Experimental and analysis workflow. (a) 5 CSF samples from different individuals were used for each sample group (MCI and control) as inputs for the proteome profiling and affinity-enrichment (AE)-MS. (b) 5 different conditions were used for the AE-MS approach: (1) control with beads-only; (2) 3S-HS1; (3) 3S-HS 2; (4) HS 1; (5) HS 2. (c) LFQ proteomics was used to profile the proteomes of the 10 CSF samples. The LC-MS/MS data were analyzed by MaxQuant and, from the 759 proteins identified (ID), only those with a minimum of 3 LFQ valid values in at least one group were withheld, resulting in 434 reliably quantified (QT) proteins.

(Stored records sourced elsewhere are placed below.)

(* ===== verification/OpcuaTrip.v ===== *)
(** * OPC UA server: a round trip between two processes

    Server A publishes samples and logs those that return; server B queues what
    it receives and sends it back.  Within a process the callbacks run in any
    order and share the globals; between the processes there are only the network,
    which may lose arrays but keeps their order, and B's message queue. *)

From S2P Require Import Prelude Sys Libc Opcua OpcuaDatasource OpcuaConfig OpcuaThreads OpcuaServer OpcuaRoundTrip OpcuaProcess.

Local Open Scope Z_scope.

(** ** Specification *)

(** What happens in the threads of A and of B. *)
Inductive a_event : Type := Send | Return (b : back).
Inductive b_event : Type := Arrive (x : Z * Z) | Forward.

Definition a_callback (e : a_event) : callback :=
  match e with
  | Send => Publish
  | Return b => Store_return 0 (delivery (back_words b))
  end.

Definition b_callback (e : b_event) : callback :=
  match e with
  | Arrive x => Store 0 (delivery (sample_words x))
  | Forward => Publish_return
  end.

Definition returned (es : list a_event) : list back :=
  omap (λ e, match e with Return b => Some b | Send => None end) es.

Definition arrived (es : list b_event) : list (Z * Z) :=
  omap (λ e, match e with Arrive x => Some x | Forward => None end) es.

Definition sends (es : list a_event) : nat :=
  length (omap (λ e, match e with Send => Some tt | Return _ => None end) es).

Definition forwards (es : list b_event) : nat :=
  length (omap (λ e, match e with Forward => Some tt | Arrive _ => None end) es).

(** The samples that have arrived and are not forwarded yet, in a queue that loses
    none: one run of the return publisher takes one. *)
Definition backlog (es : list b_event) : nat :=
  foldl (λ n e, match e with Arrive _ => S n | Forward => pred n end) 0%nat es.

(** ** Lemmas: what a callback leaves alone *)

Definition no_array (c : call) : Prop := match c with SetArrayCopy _ => False | _ => True end.
Definition no_line (c : call) : Prop := match c with Log _ _ => False | _ => True end.
Definition no_send (c : call) : Prop := match c with Msgsnd _ _ => False | _ => True end.
Definition no_receive (c : call) : Prop := match c with Msgrcv _ => False | _ => True end.
(** * iRedAPD throttling plugin: a shallow embedding of plugins/throttling.py

    The plugin throttles mail by number of messages, accumulated size and
    single message size over a tracking period.  The embedding follows the
    Python source statement by statement:

    - Python exceptions are an explicit error result;
    - [conn.execute] and [time.time] are effects, threaded through a small
      state-and-error monad over a [world] (the database behind the
      connection, the clock, and the list of statements handed to
      [conn.execute]);
    - the dictionary [sql_update_sets] is a [gmap] from record ids to the
      staged assignment strings;
    - functions imported from [libs], [settings] and [web], and Python's
      [int], are fields of a record [Libs]: their code is not part of the
      plugin.  Logging is not modelled: it changes neither verdicts nor the
      database. *)

From stdpp Require Import gmap strings list pretty.
From Stdlib Require Import ZArith Lia Ascii String.

Local Open Scope string_scope.
Local Open Scope Z_scope.
Local Open Scope list_scope.

(** ** Python values and exceptions *)

Inductive exn := TypeError | ValueError | UnboundLocalError.

Inductive result (A : Type) :=
  | Ok (a : A)
  | Raise (e : exn).
Arguments Ok {A} a.
Arguments Raise {A} e.

(** The kinds of value [str.join] can be handed: only a sequence of strings
    can be joined. *)
Inductive pyval :=
  | PyInt (n : Z)
  | PyStr (s : string)
  | PyList (l : list string).

Module Py.

(** [s.split(sep)] for a one-character separator: never returns the empty
    list. *)
Fixpoint split (sep : ascii) (s : string) : list string :=
  match s with
  | EmptyString => [EmptyString]
  | String c s' =>
      if bool_decide (c = sep) then EmptyString :: split sep s'
      else match split sep s' with
           | [] => [String c EmptyString]
           | w :: ws => String c w :: ws
           end
  end.

(** [c in s] for a one-character [c]. *)
Fixpoint contains (c : ascii) (s : string) : bool :=
  match s with
  | EmptyString => false
  | String d s' => bool_decide (d = c) || contains c s'
  end.

(** Truth value of a string: [if s:]. *)
Definition truthy (s : string) : bool :=
  match s with EmptyString => false | _ => true end.

Fixpoint chars (s : string) : list string :=
  match s with
  | EmptyString => []
  | String c s' => String c EmptyString :: chars s'
  end.

Fixpoint concat_with (sep : string) (l : list string) : string :=
  match l with
  | [] => ""
  | [x] => x
  | x :: rest => x +:+ sep +:+ concat_with sep rest
  end.

(** [sep.join(v)]: an integer is not iterable, a string is iterated
    character by character. *)
Definition join (sep : string) (v : pyval) : result string :=
  match v with
  | PyInt _ => Raise TypeError
  | PyStr s => Ok (concat_with sep (chars s))
  | PyList l => Ok (concat_with sep l)
  end.

(** [s.startswith(p)]. *)
Definition startswith (p s : string) : bool := String.prefix p s.

End Py.

(** ** The database rows and the outside world *)

(** One row of [throttle_sender] / [throttle_rcpt], in the column order of the
    SELECT statement.  The columns are integers; [user] is the match key. *)
Record row := Row {
  t_id : Z;
  t_user : string;
  priority : Z;
  period : Z;
  max_msgs : Z;
  max_quota : Z;
  msg_size : Z;
  cur_msgs : Z;
  cur_quota : Z;
  init_time : Z;
  last_time : Z
}.

(** What the plugin imports.  [py_int s] is Python's [int(s)] on a string:
    [None] stands for the ValueError it raises.  [run_select] and
    [run_update] are the database engine behind [conn.execute]: the rows a
    SELECT returns, and the effect of an UPDATE. *)
Record Libs (database : Type) := {
  py_int : string → option Z;
  get_valid_addresses_from_email : string → list string;
  is_ipv4 : string → bool;
  wildcard_ipv4 : string → list string;
  sqllist : list string → string;
  sqlliteral : string → string;
  is_trusted_client : string → bool;
  THROTTLE_BYPASS_MYNETWORKS : bool;
  SMTP_ACTIONS : string → string;
  run_select : string → database → list row;
  run_update : string → database → database
}.
Arguments py_int {database} _ _.
Arguments get_valid_addresses_from_email {database} _ _.
Arguments is_ipv4 {database} _ _.
Arguments wildcard_ipv4 {database} _ _.
Arguments sqllist {database} _ _.
Arguments sqlliteral {database} _ _.
Arguments is_trusted_client {database} _ _.
Arguments THROTTLE_BYPASS_MYNETWORKS {database} _.
Arguments SMTP_ACTIONS {database} _ _.
Arguments run_select {database} _ _ _.
Arguments run_update {database} _ _ _.

(** The state the plugin acts on: the database, the clock ([clock n] is the
    value of [int(time.time())] at the [n]-th reading, [ticks] counts the
    readings so far) and every statement passed to [conn.execute]. *)
Record world (database : Type) := World {
  db : database;
  clock : nat → Z;
  ticks : nat;
  executed : list string
}.
Arguments World {database} _ _ _ _.
Arguments db {database} _.
Arguments clock {database} _ _.
Arguments ticks {database} _.
Arguments executed {database} _.

(** ** convert_throttle_setting_to_dict *)

Inductive setting_value :=
  | VInt (n : Z)
  | VStr (s : string).

Section Settings.
Context {database : Type} (L : Libs database).

(** The value stored for one fragment: [int(value)] when it succeeds, the
    string itself when [int] raises (the bare [except: pass]). *)
Definition convert_value (value_is_integer : bool) (value : string) : setting_value :=
  if value_is_integer then
    match py_int L value with
    | Some n => VInt n
    | None => VStr value
    end
  else VStr value.

(** The [for item in setting_items] loop.  [key, value = item.split(':')]
    raises ValueError unless the split has exactly two parts. *)
Fixpoint convert_items (value_is_integer : bool) (items : list string)
    (sd : gmap string setting_value) : result (gmap string setting_value) :=
  match items with
  | [] => Ok sd
  | item :: rest =>
      if Py.truthy item then
        match Py.split ":"%char item with
        | [key; value] =>
            convert_items value_is_integer rest
              (<[key := convert_value value_is_integer value]> sd)
        | _ => Raise ValueError
        end
      else convert_items value_is_integer rest sd
  end.

Definition setting_items (s : string) : list string :=
  List.filter (Py.contains ":"%char) (Py.split ";"%char s).

Definition convert_throttle_setting_to_dict (s : string) (value_is_integer : bool)
    : result (gmap string setting_value) :=
  if negb (Py.truthy s) then Ok ∅
  else convert_items value_is_integer (setting_items s) ∅.

End Settings.

(** ** The effect monad: state passing over the world, with exceptions *)

Section Effects.
Context {database : Type}.

Definition M (A : Type) : Type := world database → result A * world database.

Definition ret {A} (a : A) : M A := fun w => (Ok a, w).

Definition bind {A B} (m : M A) (k : A → M B) : M B :=
  fun w =>
    match m w with
    | (Ok a, w') => k a w'
    | (Raise e, w') => (Raise e, w')
    end.

Definition lift {A} (r : result A) : M A := fun w => (r, w).

(** [int(time.time())]: one more reading of the clock. *)
Definition time_time : M Z :=
  fun w => (Ok (clock w (ticks w)),
            World (db w) (clock w) (S (ticks w)) (executed w)).

End Effects.
Arguments M : clear implicits.

Notation "'let*' x ':=' m 'in' k" := (bind m (fun x => k))
  (at level 10, x name, m at level 100, k at level 200).
Notation "m ';;;' k" := (bind m (fun _ => k))
  (at level 100, k at level 200, right associativity).

(** ** apply_throttle *)

(** The local variables that live across iterations of the [for rcd in
    sql_records] loop.  [t_id_var] is the Python variable [t_id]: unbound
    before the first iteration, afterwards the id of the record read last. *)
Record loop_state := LoopState {
  continue_check_msg_size : bool;
  continue_check_max_msgs : bool;
  continue_check_max_quota : bool;
  sql_update_sets : gmap Z (list string);
  t_id_var : option Z
}.

(** How one iteration ends: a [return] out of the function, or the next
    iteration. *)
Inductive flow :=
  | Return (action : string)
  | Next (st : loop_state).

(** [sql_update_sets[t_id].append(x)]. *)
Definition stage (id : Z) (x : string) (sets : gmap Z (list string)) : gmap Z (list string) :=
  alter (fun l => (l ++ [x])) id sets.

(** Lines 219-231: is the tracking window over, and the counters used for
    the comparisons of this iteration. *)
Definition tracking (now : Z) (rcd : row) : bool * Z * Z :=
  if bool_decide (now > init_time rcd + period rcd)
  then (true, 0, 0)
  else (false, cur_msgs rcd, cur_quota rcd).

(** The two statements, with the whitespace of the triple-quoted templates
    reduced to single blanks; [pretty id] is ['%d' % id] on an integer. *)
Definition select_sql (sql_table addrs : string) : string :=
  "SELECT id, user, priority, period, max_msgs, max_quota, msg_size, cur_msgs, cur_quota, init_time, last_time FROM "
  +:+ sql_table +:+ " WHERE user IN " +:+ addrs +:+ " ORDER BY priority DESC".

Definition update_sql (sql_table sets : string) (id : Z) : string :=
  "UPDATE " +:+ sql_table +:+ " SET " +:+ sets +:+ " WHERE id=" +:+ pretty id.

Definition initial_state : loop_state :=
  LoopState true true true ∅ None.

Section Throttle.
Context {database : Type} (L : Libs database).

(** [conn.execute(sql)] followed by [fetchall()], for the SELECT.  The
    statement is taken to be answered with rows: an exception of the
    database driver is not modelled. *)
Definition conn_select (sql : string) : M database (list row) :=
  fun w => (Ok (run_select L sql (db w)),
            World (db w) (clock w) (ticks w) (executed w ++ [sql])).

(** [conn.execute(sql)] for an UPDATE. *)
Definition conn_update (sql : string) : M database () :=
  fun w => (Ok (),
            World (run_update L sql (db w)) (clock w) (ticks w) (executed w ++ [sql])).

(** Lines 256-266: the message size check of one record.  [inl] is the
    verdict returned at once, [inr] the flag and the staged updates. *)
Definition check_msg_size (size : Z) (rcd : row) (continue : bool)
    (sets : gmap Z (list string)) : string + bool * gmap Z (list string) :=
  if continue then
    let continue' := if bool_decide (msg_size rcd >= 0) then false else continue in
    if bool_decide (msg_size rcd > 0) then
      if bool_decide (size > msg_size rcd)
      then inl (SMTP_ACTIONS L "reject_exceed_msg_size")
      else inr (continue', stage (t_id rcd) "total_msgs = total_msgs + 1" sets)
    else inr (continue', sets)
  else inr (continue, sets).

(** Lines 268-278: the accumulated size check of one record, on the
    counter [cur_quota] of this iteration. *)
Definition check_max_quota (size cur_quota : Z) (rcd : row) (continue : bool)
    (sets : gmap Z (list string)) : string + bool * gmap Z (list string) :=
  if continue then
    let continue' := if bool_decide (max_quota rcd >= 0) then false else continue in
    if bool_decide (max_quota rcd > 0) then
      if bool_decide (cur_quota >= max_quota rcd)
      then inl (SMTP_ACTIONS L "reject_exceed_max_quota")
      else inr (continue', stage (t_id rcd) ("total_quota = total_quota + " +:+ pretty size) sets)
    else inr (continue', sets)
  else inr (continue, sets).

(** Lines 280-297: the assignments staged for a record that passed. *)
Definition stage_tracking (size : Z) (rcd : row) (tracking_expired : bool)
    (sets : gmap Z (list string)) : M database (gmap Z (list string)) :=
  let* sets :=
    (if tracking_expired then
       let* t := time_time in
       let sets := stage (t_id rcd) ("init_time = " +:+ pretty t) sets in
       let sets := if bool_decide (max_msgs rcd ≠ 0)
                   then stage (t_id rcd) "cur_msgs = 1" sets else sets in
       let sets := if bool_decide (max_quota rcd ≠ 0)
                   then stage (t_id rcd) ("cur_quota = " +:+ pretty size) sets else sets in
       ret sets
     else
       let sets := if bool_decide (max_msgs rcd ≠ 0)
                   then stage (t_id rcd) "cur_msgs = cur_msgs + 1" sets else sets in
       let sets := if bool_decide (max_quota rcd ≠ 0)
                   then stage (t_id rcd) ("cur_quota = cur_quota + " +:+ pretty size) sets
                   else sets in
       ret sets) in
  let* t := time_time in
  ret (stage (t_id rcd) ("last_time = " +:+ pretty t) sets).
(** The world outside the process: the regular files by path, the
    clock the file system stamps files with, and the calls that fail
    for a reason the files do not show (permissions, a full disk, a
    missing directory).  A path stands for the file it names: the map
    has one key for a file, so that two paths of the model are two
    files (no links, no second spelling of a path).  What is proved of
    runs below is stated on the paths of the command line. *)
Record world : Type := World {
  files : gmap string file;
  now : Timespec.t;
  fails : syscall -> string -> bool
}.

Inductive event : Type :=
| EvStat (path : string)
| EvOpenRead (path : string)
| EvRead (path : string) (count : Z)
| EvOpenWrite (path : string)
| EvWrite (path : string) (data : list Z)
| EvUtimes (path : string) (times : Timeval.t * Timeval.t).

Definition zero_time : Timespec.t := Timespec.make 0 0.

(** [stat]: 0 and the metadata, or -1 (no such file, no permission,
    or a size that [off_t] cannot hold: EOVERFLOW). *)
Definition stat (path : string) (w : world) : Z * stat_t :=
  match files w !! path with
  | Some f =>
      if fails w SysStat path
         || negb (Z.of_nat (length (f_data f)) <=? Int64.max_signed)
      then (-1, Stat 0 zero_time zero_time)
      else (0, Stat (Z.of_nat (length (f_data f))) (f_atime f) (f_mtime f))
  | None => (-1, Stat 0 zero_time zero_time)
  end.

(** Opening for reading succeeds on an existing file. *)
Definition open_read (path : string) (w : world) : bool :=
  match files w !! path with
  | Some _ => negb (fails w SysOpenRead path)
  | None => false
  end.

(** The access time of a file after [count] of its bytes were read:
    the file system stamps it when bytes were delivered; a read that
    delivers no byte leaves it as it is. *)
Definition atime_after_read (w : world) (f : file) (count : Z) : Timespec.t :=
  if count =? 0 then f_atime f else now w.

(** Reading [count] bytes from the start of the file: the bytes, or
    [None] when the file is shorter or the read fails. *)
Definition read (path : string) (count : Z) (w : world) : option (list Z) * world :=
  match files w !! path with
  | Some f =>
      if fails w SysRead path || negb (count <=? Z.of_nat (length (f_data f)))
      then (None, w)
      else (Some (take (Z.to_nat count) (f_data f)),
            World (<[path := File (f_data f) (atime_after_read w f count) (f_mtime f)]>
                     (files w))
                  (now w) (fails w))
  | None => (None, w)
  end.

(** Opening for writing with [std::ios::trunc] creates the file or
    empties it. *)
Definition open_write_trunc (path : string) (w : world) : bool * world :=
  if fails w SysOpenWrite path then (false, w)
  else
    let atime := match files w !! path with
                 | Some f => f_atime f
                 | None => now w
                 end in
    (true, World (<[path := File [] atime (now w)]> (files w)) (now w) (fails w)).

(** Writing [data] to the stream just opened on [path], as the test
    of the stream that follows the write sees it: the bytes are in
    the file, or the write failed.  A stream may keep the bytes until
    it is closed and then report nothing; the statements on runs that
    depend on the bytes written assume a write that does not fail. *)
Definition write (path : string) (data : list Z) (w : world) : bool * world :=
  match files w !! path with
  | Some f =>
      if fails w SysWrite path then (false, w)
      else (true, World (<[path := File data (f_atime f) (now w)]> (files w))
                        (now w) (fails w))
  | None => (false, w)
  end.

(** [utimes]: 0 when the times were set, -1 otherwise. *)
Definition utimes (path : string) (times : Timeval.t * Timeval.t) (w : world) : Z * world :=
  match files w !! path with
  | Some f =>
      if fails w SysUtimes path then (-1, w)
      else (0, World (<[path := File (f_data f)
                                    (timespec_of_timeval (fst times))
                                    (timespec_of_timeval (snd times))]> (files w))
                     (now w) (fails w))
  | None => (-1, w)
  end.

End Posix.

(** ** The process

    [main] runs against a state: the world outside, what was printed
    on the two streams, the system calls made so far (latest last), and
    the buffers [secureZero] was run over, as it left them.  A
    computation either goes on with a value, leaves the function by
    [return], throws, or has no defined behaviour (a store out of
    bounds).  Memory is not bounded: no allocation fails. *)

Record proc_state : Type := ProcState {
  os : Posix.world;
  cout : string;
  cerr : string;
  trace : list Posix.event;
  wiped : list (list Z)
}.

Inductive outcome (A : Type) : Type :=
| Val (a : A)
| Exit (code : Z)
| Raise (e : exception)
| Undefined.
Arguments Val {A} a.
Arguments Exit {A} code.
Arguments Raise {A} e.
Arguments Undefined {A}.

Definition Proc (A : Type) : Type := proc_state -> outcome A * proc_state.

Global Instance Proc_ret : MRet Proc := fun A a s => (Val a, s).

Global Instance Proc_bind : MBind Proc := fun A B k m s =>
  match m s with
  | (Val a, s') => k a s'
  | (Exit code, s') => (Exit code, s')
  | (Raise e, s') => (Raise e, s')
  | (Undefined, s') => (Undefined, s')
  end.

Definition skip : Proc unit := mret tt.
Definition exit {A} (code : Z) : Proc A := fun s => (Exit code, s).
Definition raise {A} (e : exception) : Proc A := fun s => (Raise e, s).

(** [try { body } catch (const std::exception &ex) { handler ex }] *)
Definition try_catch {A} (body : Proc A) (handler : exception -> Proc A) : Proc A :=
  fun s =>
    match body s with
    | (Raise ex, s') => handler ex s'
    | r => r
    end.

(** A function body: a [return] inside it is the value of the call. *)
Definition returning (body : Proc Z) : Proc Z := fun s =>
  match body s with
  | (Exit code, s') => (Val code, s')
  | r => r
  end.

(** A call that may throw. *)
Definition try_result {A} (r : result A) : Proc A := fun s =>
  match r with
  | Return a => (Val a, s)
  | Throw e => (Raise e, s)
  end.

(** A memory operation that must stay inside its object. *)
Definition defined {A} (o : option A) : Proc A := fun s =>
  match o with
  | Some a => (Val a, s)
  | None => (Undefined, s)
  end.

Definition put_cout (msg : string) : Proc unit := fun s =>
  (Val tt, ProcState (os s) (cout s +:+ msg) (cerr s) (trace s) (wiped s)).

Definition put_cerr (msg : string) : Proc unit := fun s =>
  (Val tt, ProcState (os s) (cout s) (cerr s +:+ msg) (trace s) (wiped s)).

Definition note_wiped (mem : list Z) : Proc unit := fun s =>
  (Val tt, ProcState (os s) (cout s) (cerr s) (trace s) (wiped s ++ [mem])).

(** A system call: it acts on the world and is appended to the trace. *)
Definition syscall {A} (ev : Posix.event) (call : Posix.world -> A * Posix.world) : Proc A :=
  fun s =>
    let '(a, w) := call (os s) in
    (Val a, ProcState w (cout s) (cerr s) (trace s ++ [ev]) (wiped s)).

Definition sys_stat (path : string) : Proc (Z * Posix.stat_t) :=
  syscall (Posix.EvStat path) (fun w => (Posix.stat path w, w)).

Definition ifstream_open (path : string) : Proc bool :=
  syscall (Posix.EvOpenRead path) (fun w => (Posix.open_read path w, w)).

Definition ifstream_read (path : string) (count : Z) : Proc (option (list Z)) :=
  syscall (Posix.EvRead path count) (Posix.read path count).

Definition ofstream_open (path : string) : Proc bool :=
  syscall (Posix.EvOpenWrite path) (Posix.open_write_trunc path).

Definition ofstream_write (path : string) (data : list Z) : Proc bool :=
  syscall (Posix.EvWrite path data) (Posix.write path data).

Definition sys_utimes (path : string) (times : Posix.Timeval.t * Posix.Timeval.t) : Proc Z :=
  syscall (Posix.EvUtimes path times) (Posix.utimes path times).

(** ** [main] *)

Definition nl : string := String "010" EmptyString.
Definition dquote : string := String "034" EmptyString.

(** The bytes of a [std::string]. *)
Definition bytes_of_string (s : string) : list Z :=
  (fun c => Z.of_nat (nat_of_ascii c)) <$> list_ascii_of_string s.

(** [static_cast<suseconds_t>]: 32 bits, signed. *)
Definition to_suseconds (z : Z) : Z :=
  (z + 2 ^ 31) mod 2 ^ 32 - 2 ^ 31.

(** The loop that overwrites the buffer, lines 135 to 139.  [rest] is
    [binData] from index [i] on.  The answer carries, next to the
    buffer, the indices stored to (latest last); it is [None] when a
    store falls outside the buffer. *)
Fixpoint patch_loop (pos fileSize : Z) (rest : list Z) (i : Z)
    (buffer : list Z) (stored : list Z) : option (list Z * list Z) :=
  match rest with
  | [] => Some (buffer, stored)
  | b :: rest' =>
      let dstPos := Int64.wrap_signed (pos + Int64.wrap_signed i) in
      if fileSize <=? dstPos then Some (buffer, stored)
      else
        buffer' ← store buffer (Int64.wrap_unsigned dstPos) b;
        patch_loop pos fileSize rest' (Int64.wrap_unsigned (i + 1))
                   buffer' (stored ++ [dstPos])
  end.

(** Lines 134 to 140: the guard and the loop. *)
Definition apply_patch (pos fileSize : Z) (binData buffer : list Z)
    : option (list Z * list Z) :=
  if (0 <=? pos) && (Int64.wrap_signed pos <? fileSize) then
    patch_loop pos fileSize binData 0 buffer []
  else Some (buffer, []).

Section Main.

Variable argv : list string.

Definition argc : Z := Z.of_nat (length argv).

(** [argv[k]] *)
Definition arg (k : nat) : string := default EmptyString (argv !! k).

(** The body of the [try] block. *)
Definition main_try : Proc Z :=
  let pos := Posix.strtol (arg 2) in
  let hexStr := arg 4 in
  (if 1000 <? Z.of_nat (String.length hexStr) then
     raise (runtime_error "HEX data length exceeds maximum allowed (1000 characters).")
   else skip);;
  let srcFile := arg 6 in
  let dstFile := arg 8 in
  '(rc, st) ← sys_stat srcFile;
  (if negb (rc =? 0) then
     put_cerr ("Error: stat() failed for " +:+ srcFile +:+ nl);; exit 1
   else skip);;
  let fileSize := Posix.st_size st in
  let buffer := replicate (Z.to_nat fileSize) 0 in
  is_open ← ifstream_open srcFile;
  (if negb is_open then
     put_cerr ("Error: could not open file " +:+ srcFile +:+ nl);; exit 1
   else skip);;
  got ← ifstream_read srcFile fileSize;
  buffer ← match got with
           | Some data => mret (data ++ drop (length data) buffer)
           | None =>
               put_cerr ("Error: reading file " +:+ srcFile +:+ " failed" +:+ nl);;
               exit 1
           end;
  binData ← try_result (parseHexString hexStr);
  hexMem ← defined (secureZero (bytes_of_string hexStr) 0
                               (Z.of_nat (String.length hexStr)));
  note_wiped hexMem;;
  patched ← defined (apply_patch pos fileSize binData buffer);
  let buffer := fst patched in
  (match binData with
   | [] => skip
   | _ :: _ =>
       binMem ← defined (secureZero binData 0 (Z.of_nat (length binData)));
       note_wiped binMem
   end);;
  is_open ← ofstream_open dstFile;
  (if negb is_open then
     put_cerr ("Error: could not create file " +:+ dstFile +:+ nl);; exit 1
   else skip);;
  written ← ofstream_write dstFile (take (Z.to_nat fileSize) buffer);
  (if negb written then
     put_cerr ("Error: writing to file " +:+ dstFile +:+ " failed" +:+ nl);; exit 1
   else skip);;
  let times :=
    (Posix.Timeval.make
       (Posix.Timespec.tv_sec (Posix.st_atimespec st))
       (to_suseconds (Z.quot (Posix.Timespec.tv_nsec (Posix.st_atimespec st)) 1000)),
     Posix.Timeval.make
       (Posix.Timespec.tv_sec (Posix.st_mtimespec st))
       (to_suseconds (Z.quot (Posix.Timespec.tv_nsec (Posix.st_mtimespec st)) 1000))) in
  rc ← sys_utimes dstFile times;
  (if negb (rc =? 0) then
     put_cerr ("Error: utimes failed for " +:+ dstFile +:+ nl);; exit 1
   else skip);;
  put_cout ("File " +:+ dquote +:+ srcFile +:+ dquote +:+ " modified and saved as "
            +:+ dquote +:+ dstFile +:+ dquote +:+ nl);;
  exit 0.

(** The [catch] clause. *)
Definition main_catch (ex : exception) : Proc Z :=
  put_cerr ("Error: " +:+ what ex +:+ nl);; exit 1.

(** The body of [main]: the two checks of the arguments, then the
    [try] block with its handler. *)
Definition main_body : Proc Z :=
  (if negb (argc =? 9) then
     put_cerr ("Usage: " +:+ arg 0
               +:+ " -pos X -w " +:+ dquote +:+ "HEXDATA" +:+ dquote
               +:+ " -r SOURCE_FILE -o OUTPUT_FILE" +:+ nl);; exit 1
   else skip);;
  (if negb (String.eqb (arg 1) "-pos")
      || negb (String.eqb (arg 3) "-w")
      || negb (String.eqb (arg 5) "-r")
      || negb (String.eqb (arg 7) "-o") then
     put_cerr ("Invalid parameter order." +:+ nl);; exit 1
   else skip);;
  try_catch main_try main_catch.

Definition main : Proc Z := returning main_body.

End Main.

(** A run from a fresh process. *)
Definition start (w : Posix.world) : proc_state := ProcState w "" "" [] [].

Definition run (argv : list string) (w : Posix.world) : outcome Z * proc_state :=
  main argv (start w).

(** ** The vocabulary of the specification

    The definitions of this module are not in the source: they say
    what the specification means by a hex digit, by the rendering of a
    byte as two hex digits, by letter case, and by an all-decimal
    argument.  The theorems compare the code above with them. *)

Module Spec.

(** The place of a character in a string, counted from [n]. *)
Fixpoint index_from (n : Z) (c : ascii) (s : string) : option Z :=
  match s with
  | EmptyString => None
  | String d rest => if Ascii.eqb c d then Some n else index_from (n + 1) c rest
  end.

Of these proteins, 74 proteins were found only in the MCI samples, 5 only in the control samples, and 355 were shared between both types of samples. When comparing the proteomes, no proteins were found significantly regulated in either the MCI or the control sample groups. (d) AE-MS was used to profile the interactomes of the synthetic HS baits in MCI and control samples. To identify non-specific binders, a beads-only control condition was used. The LC-MS/MS data were identified by MaxQuant, which resulted in the identification of 1,051 proteins. A further selection of proteins with a minimum of 3 valid LFQ values in at least one condition resulted in 698 reliably quantified proteins. To profile the interactomes, proteins with equal or higher levels of expression in the beads-only condition were excluded. Next, proteins upregulated in the 3S-HS 1 or 3S-HS 2 conditions compared to HS 1 and HS 2 conditions were selected as interactors showing preferential binding to HS containing 3-O sulfation (3S-HS interactors). Finally, 3S-HS interactors were compared between the MCI and Control sample groups, but no proteins were found at significantly different levels.